Silence is almost an impossibility in the city. One summer when we lived in New York there was a blackout. No electricity for a couple of days. Without electricity work was canceled so we sat in our tiny yard and listened. I couldn’t figure out why it sounded so strange. There was almost no traffic, but that wasn’t it. Then I realized that all the air conditioners were silent. Ever after, even on comparatively quiet summer afternoons when everyone seemed to have left town, I’d hear the air conditioners endlessly humming away as I walked down the street.
Of course the country isn’t silent all the time. The country has its own noise. The roar of chainsaws. The crashing of waterfalls and swollen streams. Screaming snowmobiles. The boom and crack of thunder and lightning that reverberates in your breastbone. Coyotes wailing beneath the Wolf Moon. Shotguns and rifles blasting during hunting season. Howling winds, the Montreal Express, racing across the frozen hillside.

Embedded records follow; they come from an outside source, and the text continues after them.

(** [read]; [fread] selects the thread pool.  joblib returns the results
    of the submitted reads as a list in submission order, whatever the
    number of threads and the order of completion, so the pool is the
    comprehension over [selected_files]. *)
Definition read (self : DiondoDataReader) (d : directory)
    (angles_arg : option selection) (dt : dtype) (fread : bool)
  : result AcquisitionData :=
  let raw_files := enumerate_raw d in
  if (length raw_files =? 0)%nat then Raise FileNotFoundError
  else
    resolved <- match angles_arg with
                | None => Ok (Some (np_arange (Z.of_nat (length raw_files))))
                | Some _ => set_angles self angles_arg
                end ;;
    indices <- match resolved with
               | Some ix => Ok ix
               | None => Raise TypeError
               end ;;
    selected_files <- mapM (getitem raw_files) indices ;;
    let v := num_pixels_v (meta self) in
    let h := num_pixels_h (meta self) in
    projection_data <-
      (if fread then
         frames <- mapM (fun raw_file =>
                           _read_single_raw_file d raw_file v h dt)
                     selected_files ;;
         np_stack frames
       else
         read_loop d v h dt 0 selected_files
           (np_empty [length selected_files; Z.to_nat v; Z.to_nat h])) ;;
    subset <- np_take (angles (full_geometry self)) indices ;;
    let geom := geometry_set_angles (copy (full_geometry self)) subset "degree" in
    Ok (mk_data (astype_float32 projection_data) geom).

(** The loop of [read_centre_slice] from iteration [i] on; [offset] is the
    seek position and [count] the number of elements read. *)
Fixpoint centre_loop (d : directory) (dt : dtype) (offset count : nat) (i : nat)
    (files : list string) (central_slices : ndarray Z) : result (ndarray Z) :=
  match files with
  | [] => Ok central_slices
  | raw_file :: rest =>
      content <- open_rb d raw_file ;;
      let row := np_array1 (np_fromfile (skipn offset content) dt (Some count)) in
      filled <- np_setitem central_slices i row ;;
      centre_loop d dt offset count (S i) rest filled
  end.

Though there is plenty of noise in the country, it doesn’t split the eardrum or flay the nerves. It changes with the seasons and is dispersed across the hillside. Yet in the country, January is the month of silence. Snow falls silently, thickly
blanketing the ground. Sound is muffled by the deep soft drifts. When I walk through the woods, the pines are immobile, bent under heavy white cloaks. The wind merely whispers, the gentle breathing of the sleeping earth, keeping time with the beating of my heart.
Even the sun is silent. No longer does it come up like thunder. It’s light seeps into the day, pale as pearls.
Such deep silence is hard to ignore. I avoid turning to the sounds of the modern world, radios, TVs, records. The news, such as it is, commentary, chatter, even music, can all wait for awhile. I need to fill my ears with silence, and let it penetrate blood and bone. Noise is exhausting and I need to rest. Just for a while.
I don’t wish for endless silence. I wish for balance and rhythm. All music includes rests. A silent beat. Without silence you can’t hear the melody or harmony. You can’t appreciate the beauty of the song.
I love the song of life, the bass line of my own true love, the trilling of the children, the adagio of friends, the timpani of joy, even the beat beat beat of routine, all building to the crescendo of December.
But then rest.
Silence.
What a lovely post! I too have been enjoying the quiet of January, especially since I work retail, and December is the most stressful of months. Now I can catch my breath and watch the snow fall. Ahhhh. I think I need a cup of tea.
Msrobin- I remember those retail days myself. It could all be very jolly, but definitley stressful and exhausting. Thanks for visiting.
That does look quiet!!
Darla – It is quiet. Much of the time – we do live at the End of the Road.
What a lovely post. I live in the country, and my house is a fair distance from the road. So I can really indentify with with you say about the value of silence. The best thing about the deep snow is going snowshoeing every day. This winter has already been terrific for that here in southern Ontario.
Country Gardener, in all this snow I have to use my new shoeshoes just to get to the hen house. But we did go for a recreational trek on sunday. Quiet in the woods.
Oh how I miss the January silence! It was a feature of growing up in the Highlands of Scotland – after the fuss (very low key in those days!) of Christmas and Hogmanay it was bliss to go through the slow, quiet days of January. Now whenever I feel jaded by the constant noise of the city and the over-busy life we lead in it I don’t hanker after a Caribbean holiday to recharge my batteries – I just long for January days watching the snow fall or listening to the silence of midwinter.